Mutations in genes essential for synaptic function, such as the presynaptic adhesion molecule Neurexin1 alpha (Nrxn1 alpha), are strongly implicated in neuropsychiatric pathophysiology. As the input nucleus of the basal ganglia, the striatum integrates diverse excitatory projections governing cognitive and motor control, and its impairment may represent a recurrent pathway to disease.
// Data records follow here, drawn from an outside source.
(** * Cricket Match Insights Dashboard: filtering and aggregation

    A shallow embedding of [cricket_dashboard.py].  The script is a straight
    line of pandas calls over two tables; a table is modelled as the list of
    its rows in index order, a boolean mask is computed row by row, and
    [df[mask]] keeps the rows whose mask entry is [true], in order.

    Missing cells (pandas' NaN, NaT) are [None] in the columns where the
    script itself provides for them ([fillna], [na=False], the [dropna] of
    [value_counts], the NaT left by [to_datetime] on a blank cell).
    Timestamps are integers on a common time line, so that comparing two of
    them is comparing the integers. *)

From Stdlib Require Import List ZArith NArith Bool String Ascii Lia Arith.
From Stdlib Require Import Permutation Sorted.
Import ListNotations.

Local Open Scope string_scope.
Local Open Scope list_scope.
Local Open Scope Z_scope.

(** ** Data model *)

(** One row of [each_match_records_df]. *)
Record MatchRecord := mkMatch {
  match_number   : Z;
  season         : string;
  date           : option Z;
  venue          : option string;
  team1          : string;
  team2          : string;
  toss_won       : option string;
  toss_decision  : option string;
  winner         : option string;
  winner_runs    : option Z;
  winner_wickets : option Z;
  man_of_match   : option string
}.

(** One row of [each_ball_records_df], after the [over] column was turned
    into text and [over_number] was added. *)
Record BallEvent := mkBall {
  match_no    : Z;
  over        : string;
  over_number : Z;
  batter      : option string;
  bowler      : option string;
  score       : Z;
  outcome     : option string
}.

(** ** Series primitives used by the masks *)

(** [Series.isin(values)]: the cell is equal to one of [values]. *)
Definition isin {A : Type} (eqb : A -> A -> bool) (x : A) (values : list A)
  : bool :=
  existsb (eqb x) values.

(** [Series.between(left, right)], bounds included:
    [(s >= left) & (s <= right)]; every comparison with NaT is false. *)
Definition between (x : option Z) (left right : Z) : bool :=
  match x with
  | Some d => (left <=? d) && (d <=? right)
  | None => false
  end.

(** ** Filter engine (lines 62-67) *)

Section Filters.

Variable season_filter : list string.
Variable team_filter : list string.
Variables start_date end_date : Z.

Definition match_mask (m : MatchRecord) : bool :=
  isin String.eqb (season m) season_filter
  && between (date m) start_date end_date
  && (isin String.eqb (team1 m) team_filter
      || isin String.eqb (team2 m) team_filter).

Definition filtered_match_df (each_match_records_df : list MatchRecord)
  : list MatchRecord :=
  filter match_mask each_match_records_df.

Definition ball_mask (fm : list MatchRecord) (b : BallEvent) : bool :=
  isin Z.eqb (match_no b) (map match_number fm).

Definition filtered_ball_df (each_match_records_df : list MatchRecord)
    (each_ball_records_df : list BallEvent) : list BallEvent :=
  filter (ball_mask (filtered_match_df each_match_records_df))
         each_ball_records_df.

(** The two assignments of lines 62-67 as one function of the two input
    tables. *)
Definition filter_engine (ms : list MatchRecord) (bs : list BallEvent)
  : list MatchRecord * list BallEvent :=
  (filtered_match_df ms, filtered_ball_df ms bs).

End Filters.

(** ** Preprocessing (lines 20-23) *)

(** [fillna({'winner_runs': 0, 'winner_wickets': 0,
             'man_of_match': 'No Award'})] on one row. *)
Definition fill {A : Type} (default : A) (cell : option A) : option A :=
  match cell with
  | Some v => Some v
  | None => Some default
  end.
(** X9.  Once the messaging loop runs, the firmware only prompts, reads
    the console, draws random numbers, encrypts, signs and transmits: it
    never receives on the SATCOM link, never runs the key agreement or a
    signature verification again, never generates a key, never
    reconfigures the hardware and never waits.  In a run of [main] all
    such calls come before the first console traffic. *)
Theorem main_loop_send_only :
  (forall fuel enc tag (s s' : State W) o evs,
      main_loop P fuel enc tag s = (o, s', evs) ->
      existsb session_setup_call evs = false)
  /\ (forall fuel (s s' : State W) o evs,
        main P fuel s = (o, s', evs) ->
        existsb session_setup_call (drop_until console_event evs) = false).
Proof.
  split; [exact main_loop_no_setup|].
  intros fuel s s' o evs H.
  unfold main in H. unfold bind at 1 in H.
  destruct (main_boot P s) as [[ob sb] eb] eqn:Hboot.
  destruct (@main_boot_frame _ P _ _ _ _ Hboot) as (_ & Hcb & _).
  destruct ob as [[]| |];
    try (injection H as _ _ <-;
         rewrite <- (app_nil_r eb), (drop_until_app _ _ _ Hcb); reflexivity).
  unfold bind at 1 in H.
  destruct (main_handshake P fuel 0 sb) as [[oh sh] eh] eqn:Hhs.
  destruct (@main_handshake_keys _ P _ _ _ _ _ _ Hhs) as (_ & Hch & _).
  destruct oh as [[]| |];
    try (injection H as _ _ <-;
         rewrite (drop_until_app _ _ _ Hcb),
           <- (app_nil_r eh), (drop_until_app _ _ _ Hch); reflexivity).
  destruct (main_loop P fuel (memset0 RX_BUFFER_SIZE) (memset0 AES_TAG_SIZE) sh)
    as [[ol sl] el] eqn:Hloop.
  injection H as _ _ <-.
  rewrite (drop_until_app _ _ _ Hcb), (drop_until_app _ _ _ Hch).
  apply existsb_drop_until. exact (main_loop_no_setup _ _ _ _ Hloop).
Qed.

End SteadyState.

(** ** Release of cryptographic contexts *)

Lemma filter_none (p q : Event -> bool) t :
  (forall e, q e = true -> p e = false) ->
  forallb q t = true -> filter p t = [].
Proof.
  intros Hp. induction t as [|e t IH]; [reflexivity|].
  cbn [forallb filter]. intros H. apply andb_true_iff in H.
  destruct H as [He Ht]. rewrite (Hp e He). exact (IH Ht).
Qed.
(* ===== verification/_CoqProject ===== *)
-Q . S2P
Prelude.v
GoIO.v
Strconv.v
NetAddr.v
Varint.v
Utf8.v
McString.v
Frame.v
Wire.v
Crypto.v
Cipher.v
Session.v
Errors.v
Queue.v
Ratelimit.v
Handshake.v
Status.v
Login.v
Configuration.v
Nbt.v
Play.v
Forwarding.v
Auth.v
Botfilter.v
Link.v
Backend.v
Bridge.v
Transfer.v
BarrierClient.v
Limbo.v
LimboShared.v
KeepAlive.v
Server.v
ServeLogin.v
Transport.v
TransportLink.v
PlayStreams.v
AppConfig.v
Monitor.v
Shutdown.v
Goroutines.v
System.v
App.v
Lifecycle.v
Harness.v
(* ===== verification/Strconv.v ===== *)
(** * The parts of strconv and time the gateway uses

    [strconv.ParseUint] in base 10, [strconv.Atoi] with its fast path,
    [strconv.ParseBool], [strconv.FormatUint] in base 10 and
    [time.ParseDuration], whose fractions are computed in IEEE 754 double
    precision ([SpecFloat]). 64-bit arithmetic wraps around as in Go. *)

From S2P Require Import Prelude.
From Stdlib Require Import Floats.SpecFloat.

(** ** Decimal digits *)

Definition is_digit (b : byte) : bool := (48 <=? ubyte b) && (ubyte b <=? 57).
Definition digit_value (b : byte) : Z := ubyte b - 48.

(** The value of a digit string, most significant first. *)
Definition digits_value (acc : Z) (s : gostring) : Z := foldl (fun n b => n * 10 + digit_value b) acc s.

(** ** strconv *)

(** [strconv.ParseUint(s, 10, bitSize)] with [maxVal = 2^bitSize - 1]. *)
Fixpoint ParseUint_loop (maxVal n : Z) (s : gostring) : res Z :=
  match s with
  | [] => Ok n
  | c :: s =>
    if negb (is_digit c) then Err strconv_ErrSyntax
    else if (2 ^ 64 - 1) / 10 + 1 <=? n then Err strconv_ErrRange
    else
      let n := uint64 (n * 10) in
      let n1 := uint64 (n + digit_value c) in
      if (n1 <? n) || (maxVal <? n1) then Err strconv_ErrRange else ParseUint_loop maxVal n1 s
  end.

Definition ParseUint (s : gostring) (bitSize : Z) : res Z :=
  if bool_decide (s = []) then Err strconv_ErrSyntax else ParseUint_loop (2 ^ bitSize - 1) 0 s.

(** Split off an optional sign. *)
Definition sign (s : gostring) : bool * gostring :=
  match s with
  | c :: s' => if bool_decide (c = x2d) then (true, s') else if bool_decide (c = x2b) then (false, s') else (false, s)
  | [] => (false, [])
  end.

(** [strconv.ParseInt(s, 10, 0)] on a 64-bit platform. *)
Definition ParseInt (s : gostring) : res Z :=
  if bool_decide (s = []) then Err strconv_ErrSyntax
  else
    let '(neg, s) := sign s in
    let cutoff := 2 ^ 63 in
    match ParseUint s 64 with
    | Err strconv_ErrRange => Err strconv_ErrRange     (* un = 2^64 - 1 is past either cutoff *)
    | Err err => Err err
    | Ok un =>
      if negb neg && (cutoff <=? un) then Err strconv_ErrRange
      else if neg && (cutoff <? un) then Err strconv_ErrRange
      else Ok (if neg then int64 (- int64 un) else int64 un)
    end.

(** The fast path of [Atoi]: fewer than 19 bytes cannot overflow. *)
Fixpoint Atoi_fast (n : Z) (s : gostring) : res Z :=
  match s with
  | [] => Ok n
  | c :: s => if 9 <? uint8 (ubyte c - 48) then Err strconv_ErrSyntax else Atoi_fast (int64 (n * 10 + uint8 (ubyte c - 48))) s
  end.

Definition Atoi (s : gostring) : res Z :=
  if (0 <? blen s) && (blen s <? 19) then
    let '(neg, digits) := sign s in
    if bool_decide (digits = []) then Err strconv_ErrSyntax
    else let! n := Atoi_fast 0 digits in Ok (if neg then int64 (- n) else n)
  else ParseInt s.

Definition ParseBool (s : gostring) : res bool :=
  if bool_decide (s ∈ [str "1"; str "t"; str "T"; str "TRUE"; str "true"; str "True"]) then Ok true
  else if bool_decide (s ∈ [str "0"; str "f"; str "F"; str "FALSE"; str "false"; str "False"]) then Ok false
  else Err strconv_ErrSyntax.

(** [strconv.FormatUint(z, 10)]; a 64-bit number has at most 20 digits. *)
Fixpoint decimal (fuel : nat) (z : Z) : gostring :=
  match fuel with
  | O => []
  | S fuel => if z <? 10 then [mkbyte (48 + z)] else decimal fuel (z / 10) ++ [mkbyte (48 + z mod 10)]
  end.
Definition FormatUint (z : Z) : gostring := decimal 20 z.

(** ** time.ParseDuration *)

Definition Nanosecond : Z := 1.
Definition Microsecond : Z := 1000.
Definition Millisecond : Z := 1000000.
Definition Second : Z := 1000000000.
Definition Minute : Z := 60 * Second.
Definition Hour : Z := 60 * Minute.

(** [unitMap], with the two encodings of the micro sign. *)
Definition unitMap (u : gostring) : option Z :=
  if bool_decide (u = str "ns") then Some Nanosecond
  else if bool_decide (u ∈ [str "us"; [xc2; xb5; x73]; [xce; xbc; x73]]) then Some Microsecond
  else if bool_decide (u = str "ms") then Some Millisecond
  else if bool_decide (u = str "s") then Some Second
  else if bool_decide (u = str "m") then Some Minute
  else if bool_decide (u = str "h") then Some Hour
  else None.

Fixpoint leadingInt (x : Z) (s : gostring) : option (Z * gostring) :=
  match s with
  | [] => Some (x, [])
  | c :: s' =>
    if negb (is_digit c) then Some (x, s)
    else if 2 ^ 63 / 10 <? x then None
    else let x := uint64 (x * 10 + digit_value c) in
         if 2 ^ 63 <? x then None else leadingInt x s'
  end.

(** float64 operations *)
Definition float_of (z : Z) : spec_float := binary_normalize 53 1024 z 0 false.
Definition float_mul : spec_float -> spec_float -> spec_float := SFmul 53 1024.
Definition float_div : spec_float -> spec_float -> spec_float := SFdiv 53 1024.

(** [uint64(f)]: the integer part of a finite non-negative value. *)
Definition float_trunc (f : spec_float) : Z :=
  match f with
  | S754_finite false m e => uint64 (Z.shiftl (Z.pos m) e)
  | _ => 0
  end.

Fixpoint leadingFraction (x : Z) (scale : spec_float) (overflow : bool) (s : gostring) : Z * spec_float * gostring :=
  match s with
  | [] => (x, scale, [])
  | c :: s' =>
    if negb (is_digit c) then (x, scale, s)
    else if overflow then leadingFraction x scale true s'
    else if (2 ^ 63 - 1) / 10 <? x then leadingFraction x scale true s'
    else let y := uint64 (x * 10 + digit_value c) in
         if 2 ^ 63 <? y then leadingFraction x scale true s'
         else leadingFraction y (float_mul scale (float_of 10)) false s'
  end.

(** The bytes up to the next digit or point. *)
Fixpoint unit_prefix (s : gostring) : gostring * gostring :=
  match s with
  | [] => ([], [])
  | c :: s' => if bool_decide (c = x2e) || is_digit c then ([], s) else let '(u, rest) := unit_prefix s' in (c :: u, rest)
  end.

Definition head_is (p : byte -> bool) (s : gostring) : bool := match s with c :: _ => p c | [] => false end.

(** One number with its unit: the nanoseconds and what follows. *)
Definition duration_part (s : gostring) : option (Z * gostring) :=
  if negb (head_is (fun c => bool_decide (c = x2e) || is_digit c) s) then None
  else match leadingInt 0 s with
  | None => None
  | Some (v, s1) =>
    let pre := negb (bool_decide (length s = length s1)) in
    let '(f, scale, s2, post) :=
      if head_is (fun c => bool_decide (c = x2e)) s1 then
        let '(f, scale, rest) := leadingFraction 0 (float_of 1) false (tail s1) in
        (f, scale, rest, negb (bool_decide (length (tail s1) = length rest)))
      else (0, float_of 1, s1, false) in
    if negb pre && negb post then None
    else
      let '(u, s3) := unit_prefix s2 in
      if bool_decide (u = []) then None
      else match unitMap u with
      | None => None
      | Some unit =>
        if 2 ^ 63 / unit <? v then None
        else
          let v := uint64 (v * unit) in
          if 0 <? f then
            let v := uint64 (v + float_trunc (float_mul (float_of f) (float_div (float_of unit) scale))) in
            if 2 ^ 63 <? v then None else Some (v, s3)
          else Some (v, s3)
      end
  end.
Here, we test the functional relevance of Nrxn1 alpha in striatal circuits by employing optogenetic-mediated afferent recruitment of dorsal prefrontal cortical (dPFC) and parafascicular thalamic connections onto dorsomedial striatal (DMS) spiny projection neurons (SPNs). For dPFC-DMS circuits, we find decreased synaptic strength specifically onto indirect pathway SPNs in both Nrxn1 alpha(+/-) and Nrxn1 alpha(-/-) mice, driven by reductions in neurotransmitter release. In contrast, thalamic excitatory inputs to DMS exhibit relatively normal excitatory synaptic strength despite changes in synaptic N-methyl-D-aspartate receptor (NMDAR) content. These findings suggest that dysregulation of Nrxn1 alpha modulates striatal function in an input- and target-specific manner.

Automated summary

In the striatal circuitry, dysregulation of Nrxn1α specifically affects synaptic strength onto the indirect pathway SPNs, while thalamic excitatory inputs to DMS exhibit relatively normal excitatory synaptic strength despite changes in synaptic NMDAR content. This suggests that Nrxn1α modulates striatal function in an input- and target-specific manner.